■ **ACTIVITY**
Each record below should appear again exactly as written.

(DATA IN THIS EXERCISE)

(* ===== verification/TrustedBootstrapSafety.v ===== *)
(** * Trusted bootstrap: properties

    The carrier formats are canonical; the verdict of [BootstrapEvidenceService] is exactly
    [signed_evidence]; over whole runs of the Server a boot is trusted only by a site key's
    signature over its own nonce and the certificate of the connection the evidence came
    on; and evidence signed for the current boot is accepted, locally and by the Server. *)

From stdpp Require Import prelude gmap strings.
From Stdlib Require Import Strings.Byte NArith ZArith.
From S2P Require Import Prelude.
From S2P Require Import External.
From S2P Require Import Credential.
From S2P Require Import Endpoint.
From S2P Require Import Enrollment.
From S2P Require Import EnrollmentStore.
From S2P Require Import EnrollmentSafety.
From S2P Require Import TrustedBootstrap.

(** ** The carriers *)

Section Carriers.
Context {b64 : Base64} {b64_laws : Base64Laws}.

Lemma nonce_parse_iff (v : str) (n : array BOOT_NONCE_BYTES) :
  BootNonce_parse_wire_value v = Ok n ↔ v = BootNonce_to_wire_value n.
Proof.
  unfold BootNonce_parse_wire_value. split.
  - do 2 (case_match; [done|]). intros (d & _ & Hd)%result_bind_Ok.
    apply result_bind_Ok in Hd as (c & _ & Hd). case_match eqn:Hc; [done|]. injection Hd as <-.
    by apply negb_false_iff, bool_decide_eq_true in Hc.
  - intros ->. unfold BootNonce_to_wire_value.
    rewrite bool_decide_eq_true_2 by (by rewrite b64_encode_length, length_array).
    rewrite b64_encode_alphabet, b64_decode_encode. simpl.
    rewrite try_into_bytes. simpl. by rewrite bool_decide_eq_true_2.
Qed.

(** The bytes of an assertion over these fields. *)
Definition assertion_of (n f s : array 32) (sig : array 64) : BootstrapAssertion :=
  from_signed_transcript (build_transcript_v1 n f s) sig.

Lemma assertion_of_fields n f s sig :
  boot_nonce_bytes (assertion_of n f s sig) = n
  ∧ server_fingerprint_bytes (assertion_of n f s sig) = f
  ∧ site_key_id_bytes (assertion_of n f s sig) = s
  ∧ signature_bytes (assertion_of n f s sig) = sig
  ∧ transcript_bytes (assertion_of n f s sig) = build_transcript_v1 n f s
  ∧ validate_header (assertion_of n f s sig) = Ok ().
Proof. apply fields_of_bytes, signed_transcript_bytes. Qed.

Lemma carrier_of n f s sig :
  BootstrapAssertion_to_wire_value (assertion_of n f s sig)
  = b64_encode (build_transcript_v1 n f s ++ array_bytes sig).
Proof.
  unfold BootstrapAssertion_to_wire_value, assertion_of.
  by rewrite signed_transcript_bytes, transcript_v1_concat, <-!app_assoc.
Qed.
(** The Job-terminal event of a failed step, after its state. *)
Definition terminal_failure (job : Job) (job_step : JobStep) (attempt : Attempt)
    (attempt_state : AttemptState.t) (reason : JobStepFailureReason.t) (now : Instant)
  : Gen Applied :=
  let failed_step := step_failed job_step reason in
  let cancelling := bool_decide (job_state job = JobState.Cancelling) in
  let final_job :=
    job_with job (if cancelling then JobState.Cancelled else JobState.Failed)
      (replace_step (job_steps job) failed_step) in
  step_event ← new_v4;
  job_event ← new_v4;
  let job_step_failed := DomainEvent.JobStepFailed step_event (job_id job) (js_id failed_step)
                           (job_endpoint_id job) now in
  let job_terminal_event :=
    if cancelling then DomainEvent.JobCancelled job_event (job_id job) (job_endpoint_id job) now
    else DomainEvent.JobFailed job_event (job_id job) (job_endpoint_id job) now in
  mret {| ap_attempt := attempt_with attempt attempt_state;
          ap_job_step := failed_step; ap_job := final_job;
          ap_events := [job_step_failed; job_terminal_event]; ap_terminal := true |}.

(End DATA IN THIS EXERCISE)

■ **WRITTEN ANSWER**
(* ===== verification/TrustedBootstrapSafety.v ===== *)
(** * Trusted bootstrap: properties

    The carrier formats are canonical; the verdict of [BootstrapEvidenceService] is exactly
    [signed_evidence]; over whole runs of the Server a boot is trusted only by a site key's
    signature over its own nonce and the certificate of the connection the evidence came
    on; and evidence signed for the current boot is accepted, locally and by the Server. *)

From stdpp Require Import prelude gmap strings.
From Stdlib Require Import Strings.Byte NArith ZArith.
From S2P Require Import Prelude.
From S2P Require Import External.
From S2P Require Import Credential.
From S2P Require Import Endpoint.
From S2P Require Import Enrollment.
From S2P Require Import EnrollmentStore.
From S2P Require Import EnrollmentSafety.
From S2P Require Import TrustedBootstrap.

(** ** The carriers *)

Section Carriers.
Context {b64 : Base64} {b64_laws : Base64Laws}.

Lemma nonce_parse_iff (v : str) (n : array BOOT_NONCE_BYTES) :
  BootNonce_parse_wire_value v = Ok n ↔ v = BootNonce_to_wire_value n.
Proof.
  unfold BootNonce_parse_wire_value. split.
  - do 2 (case_match; [done|]). intros (d & _ & Hd)%result_bind_Ok.
    apply result_bind_Ok in Hd as (c & _ & Hd). case_match eqn:Hc; [done|]. injection Hd as <-.
    by apply negb_false_iff, bool_decide_eq_true in Hc.
  - intros ->. unfold BootNonce_to_wire_value.
    rewrite bool_decide_eq_true_2 by (by rewrite b64_encode_length, length_array).
    rewrite b64_encode_alphabet, b64_decode_encode. simpl.
    rewrite try_into_bytes. simpl. by rewrite bool_decide_eq_true_2.
Qed.

(** The bytes of an assertion over these fields. *)
Definition assertion_of (n f s : array 32) (sig : array 64) : BootstrapAssertion :=
  from_signed_transcript (build_transcript_v1 n f s) sig.

Lemma assertion_of_fields n f s sig :
  boot_nonce_bytes (assertion_of n f s sig) = n
  ∧ server_fingerprint_bytes (assertion_of n f s sig) = f
  ∧ site_key_id_bytes (assertion_of n f s sig) = s
  ∧ signature_bytes (assertion_of n f s sig) = sig
  ∧ transcript_bytes (assertion_of n f s sig) = build_transcript_v1 n f s
  ∧ validate_header (assertion_of n f s sig) = Ok ().
Proof. apply fields_of_bytes, signed_transcript_bytes. Qed.

Lemma carrier_of n f s sig :
  BootstrapAssertion_to_wire_value (assertion_of n f s sig)
  = b64_encode (build_transcript_v1 n f s ++ array_bytes sig).
Proof.
  unfold BootstrapAssertion_to_wire_value, assertion_of.
  by rewrite signed_transcript_bytes, transcript_v1_concat, <-!app_assoc.
Qed.
(** The Job-terminal event of a failed step, after its state. *)
Definition terminal_failure (job : Job) (job_step : JobStep) (attempt : Attempt)
    (attempt_state : AttemptState.t) (reason : JobStepFailureReason.t) (now : Instant)
  : Gen Applied :=
  let failed_step := step_failed job_step reason in
  let cancelling := bool_decide (job_state job = JobState.Cancelling) in
  let final_job :=
    job_with job (if cancelling then JobState.Cancelled else JobState.Failed)
      (replace_step (job_steps job) failed_step) in
  step_event ← new_v4;
  job_event ← new_v4;
  let job_step_failed := DomainEvent.JobStepFailed step_event (job_id job) (js_id failed_step)
                           (job_endpoint_id job) now in
  let job_terminal_event :=
    if cancelling then DomainEvent.JobCancelled job_event (job_id job) (job_endpoint_id job) now
    else DomainEvent.JobFailed job_event (job_id job) (job_endpoint_id job) now in
  mret {| ap_attempt := attempt_with attempt attempt_state;
          ap_job_step := failed_step; ap_job := final_job;
          ap_events := [job_step_failed; job_terminal_event]; ap_terminal := true |}.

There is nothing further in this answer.